HIV-1-Specific T-Helper Cell Responses Detected at Birth: Protection against Intrapartum and Breast Feeding-Associated Transmission of HIV-1.

Acquired HIV-1-specific cell-mediated immune responses have been observed in exposed-uninfected individuals, and it has been inferred, but not demonstrated, that these responses constitute a part of natural protective immunity to HIV-1. This study aimed to test this inference directly in the natural exposure setting provided by maternal-infant HIV transmission in a predominantly breast-fed population. Cord blood samples from infants of HIV-1-seropositive women enrolled in a study in Durban, South Africa, and of a control group of seronegative women, were tested for in vitro reactivity to a cocktail of HIV-1 envelope peptides (env) using a bioassay measuring IL-2 production in a murine cell line. Infants were followed with repeat HIV-1 RNA tests for up to 18 months to establish the timing of HIV infection. T-helper cell responses to HIV-1 envelope peptides were detected in 33/86 (38%) cord blood samples from HIV-1-seropositive and 0/9 from seronegative women (p=0.03).. Excluding 9 infants infected before delivery (venous blood collected on the day of birth positive for HIV-1 RNA) and 2 infants lost to follow-up, 0/28 infants with responses to env had detectable HIV-1 RNA on subsequent tests up to 18 months, compared to 8/47 (17%) unresponsive infants (p=0.02).
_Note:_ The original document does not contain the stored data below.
(* ===== verification/Errors.v ===== *)
(** * Error values of the consensus crate

    [consensus/src/errors.rs]: the [Error] enum, its [Display] text, and the
    conversions that the [?] operator applies.  The errors of other crates
    (bincode, the keystore, the runtime API, RocksDB) are opaque types of
    which the code only uses the [Display] text. *)

From stdpp Require Import base strings.
From S2P Require Import Prelude.

(** Rust's [Display] trait, as [to_string]. *)
Class Display (E : Type) := to_string : E → string.

Inductive Error : Type :=
| LockFail (r : string)
| BadWitnessedEventSignature (source : string)
| SerilizationFailure (reason : string)
| SigningFailure (reason : string)
| Database (reason : string)
| NotAValidator
| Other (reason : string).

#[export] Instance error_eq_dec : EqDecision Error.
Proof. solve_decision. Defined.

Definition error_fmt (e : Error) : string :=
  match e with
  | LockFail r => "Failed locking resource " +:+ r
  | BadWitnessedEventSignature source =>
      "Received bad witnessed event signature from " +:+ source
  | SerilizationFailure reason => "Serialization failed due to " +:+ reason
  | SigningFailure reason => "Signing failed due to " +:+ reason
  | Database reason => "Database error, " +:+ reason
  | NotAValidator => "Not a validator"
  | Other reason => reason
  end.

#[export] Instance error_display : Display Error := error_fmt.

(** [impl From<Box<bincode::ErrorKind>> for Error] *)
Definition from_bincode {E} `{Display E} (e : E) : Error :=
  SerilizationFailure (to_string e).

(** [impl From<sp_keystore::Error> for Error] *)
Definition from_keystore {E} `{Display E} (e : E) : Error :=
  SigningFailure (to_string e).

(** [impl From<sp_api::ApiError> for Error] *)
Definition from_api {E} `{Display E} (e : E) : Error :=
  Other (to_string e).

(** [impl From<rocksdb::Error> for Error] ([into_string]) *)
Definition from_rocksdb {E} `{Display E} (e : E) : Error :=
  Database (to_string e).

(** ** [std::sync::Mutex]

    A mutex is poisoned once a thread panicked while holding it; [lock] then
    fails.  The [Display] text of [PoisonError] is the standard library's. *)
Record Mutex (A : Type) : Type := mkMutex {
  poisoned : bool;
  guarded : A
}.

Arguments mkMutex {A} _ _.
Arguments poisoned {A} _.
Arguments guarded {A} _.

Definition poison_display : string := "poisoned lock: another task failed inside".

(** [impl From<std::sync::PoisonError<T>> for Error] *)
Definition from_poison : Error := LockFail ("PoisonError: " +:+ poison_display).

(** [m.lock()?] with the error [e], then a body that works on the guarded
    value. *)
Definition with_lock {A B : Type} (e : Error) (body : A → result Error B * A) :
    M (Mutex A) Error B := λ m,
  if poisoned m then Ret (Err e, m)
  else let '(r, a') := body (guarded m) in Ret (r, mkMutex (poisoned m) a').

Lemma with_lock_poisoned {A B} e (body : A → result Error B * A) m :
  poisoned m = true → with_lock e body m = Ret (Err e, m).
Proof. unfold with_lock. by intros ->. Qed.

Lemma with_lock_healthy {A B} e (body : A → result Error B * A) m :
  poisoned m = false →
  with_lock e body m = Ret ((body (guarded m)).1, mkMutex false (body (guarded m)).2).
Proof.
  unfold with_lock. intros E. rewrite E. by destruct (body (guarded m)).
Qed.

(** What [Display] prints for a [PortOrOffset], [FromStr] reads back, in
    a debug and in a release build.  The one value left out is
    [Offset(i16::MIN)] in a build with overflow checks, whose [Display]
    negates it. *)
Theorem port_or_offset_roundtrip (checks : bool) (p : PortOrOffset) :
  wf_port_or_offset p → (checks = true → p ≠ Offset i16_min) →
  ∃ s, port_or_offset_fmt checks p = Ret s ∧ port_or_offset_from_str checks s = Ret (Ok p).
Proof.
  intros Hwf Hmin. destruct p as [port|offset]; cbn in Hwf |- *.
  - exists (pretty port). split; [done|].
    destruct (pretty_head port) as (d & rest & E & Hd); [lia|].
    destruct (pretty_N_char_not_sign d). rewrite E, from_str_unsigned, <- E by done.
    unfold u16_from_str. by rewrite int_from_str_pretty.
  - destruct (Z.leb_spec 0 offset) as [Hpos|Hneg].
    + eexists; split; [done|]. rewrite from_str_plus. unfold i16_from_str.
      by rewrite int_from_str_pretty by (unfold i16_max in *; lia).
    + destruct (decide (offset = i16_min)) as [->|Hne].
      { destruct checks; [by destruct Hmin|]. by exists "--32768". }
      rewrite neg_i16_ret by done. eexists; split; [done|].
      rewrite from_str_minus. unfold i16_from_str.
      rewrite int_from_str_pretty by (unfold i16_min, i16_max in *; lia).
      cbn. rewrite neg_i16_ret by (unfold i16_min; lia). cbn.
      by rewrite Z.opp_involutive.
Qed.

Lemma port_or_offset_roundtrip_witness :
  ∃ s, port_or_offset_fmt true (Offset (-10)) = Ret s ∧
       port_or_offset_from_str true s = Ret (Ok (Offset (-10))).
Proof.
  apply (port_or_offset_roundtrip true (Offset (-10))).
  - split; vm_compute; discriminate.
  - discriminate.
Defined.

(** C40: Every [PortOrOffset] that parsing returns has its number in the range
    of its Rust type, and parsing panics exactly when overflow checks are on
    and the text is a minus sign followed by a spelling of [i16::MIN]. *)
Theorem port_or_offset_from_str_total (checks : bool) (s : string) :
  (∀ p, port_or_offset_from_str checks s = Ret (Ok p) → wf_port_or_offset p) ∧
  (port_or_offset_from_str checks s = Panic ↔
     checks = true ∧ ∃ rest, s = "-" +:+ rest ∧ i16_from_str rest = Ok i16_min).
Proof.
  assert (∀ r n, i16_from_str r = Ok n → i16_min ≤ n ≤ i16_max) as Hi.
  { intros r n. by apply int_from_str_range. }
  assert (∀ r n, u16_from_str r = Ok n → 0 ≤ n ≤ u16_max) as Hu.
  { intros r n. by apply int_from_str_range. }
  assert (s = "" ∨ (∃ r, s = "+" +:+ r) ∨ (∃ r, s = "-" +:+ r) ∨
          ∃ c r, s = String c r ∧ c ≠ "+"%char ∧ c ≠ "-"%char) as Hs.
  { destruct s as [|c r]; [by left|].
    destruct (decide (c = "+"%char)) as [->|]; [right; left; by exists r|].
    destruct (decide (c = "-"%char)) as [->|]; [right; right; left; by exists r|].
    right; right; right. by exists c, r. }
  destruct Hs as [->|[[r ->]|[[r ->]|(c & r & -> & Hp & Hm)]]].
  - split; [by intros|]. split; [done|]. by intros (_ & rest & ? & _).
  - rewrite from_str_plus. split.
    + intros p. destruct (i16_from_str r) eqn:E; [|done]. intros [= <-]. by eapply Hi.
    + split; [done|]. by intros (_ & rest & ? & _).
  - rewrite from_str_minus. destruct (i16_from_str r) as [n|e] eqn:E.
    + pose proof (Hi r n E) as Hn. destruct (decide (n = i16_min)) as [->|Hne].
      * unfold neg_i16. rewrite Z.eqb_refl. destruct checks; cbn.
        -- split; [done|]. split; [intros _|done]. split; [done|]. by exists r.
        -- split; [by intros p [= <-]|]. split; [done|]. by intros [? _].
      * rewrite neg_i16_ret by done. cbn. split.
        -- intros p [= <-]. cbn. unfold i16_min, i16_max in *. lia.
        -- split; [done|]. intros (_ & rest & Er & E'). apply minus_inj in Er as ->. congruence.
    + split; [done|]. split; [done|]. intros (_ & rest & Er & E'). apply minus_inj in Er as ->. congruence.
  - rewrite from_str_unsigned by done. split.
    + intros p. destruct (u16_from_str (String c r)) eqn:E; [|done].
      intros [= <-]. by eapply Hu.
    + split; [done|]. intros (_ & rest & Er & _). injection Er as Ec _. by destruct Hm.
Qed.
Early acquired cellular immune responses to HIV-1, detectable in over a third of uninfected newborns of HIV-1-infected women, appear to provide complete protection against subsequent HIV-1 transmission at delivery and post-natally through breast-feeding. Protective cell-mediated immune responses from in utero exposure may be a more important mechanism of newborn protection against viral infection than previously recognized.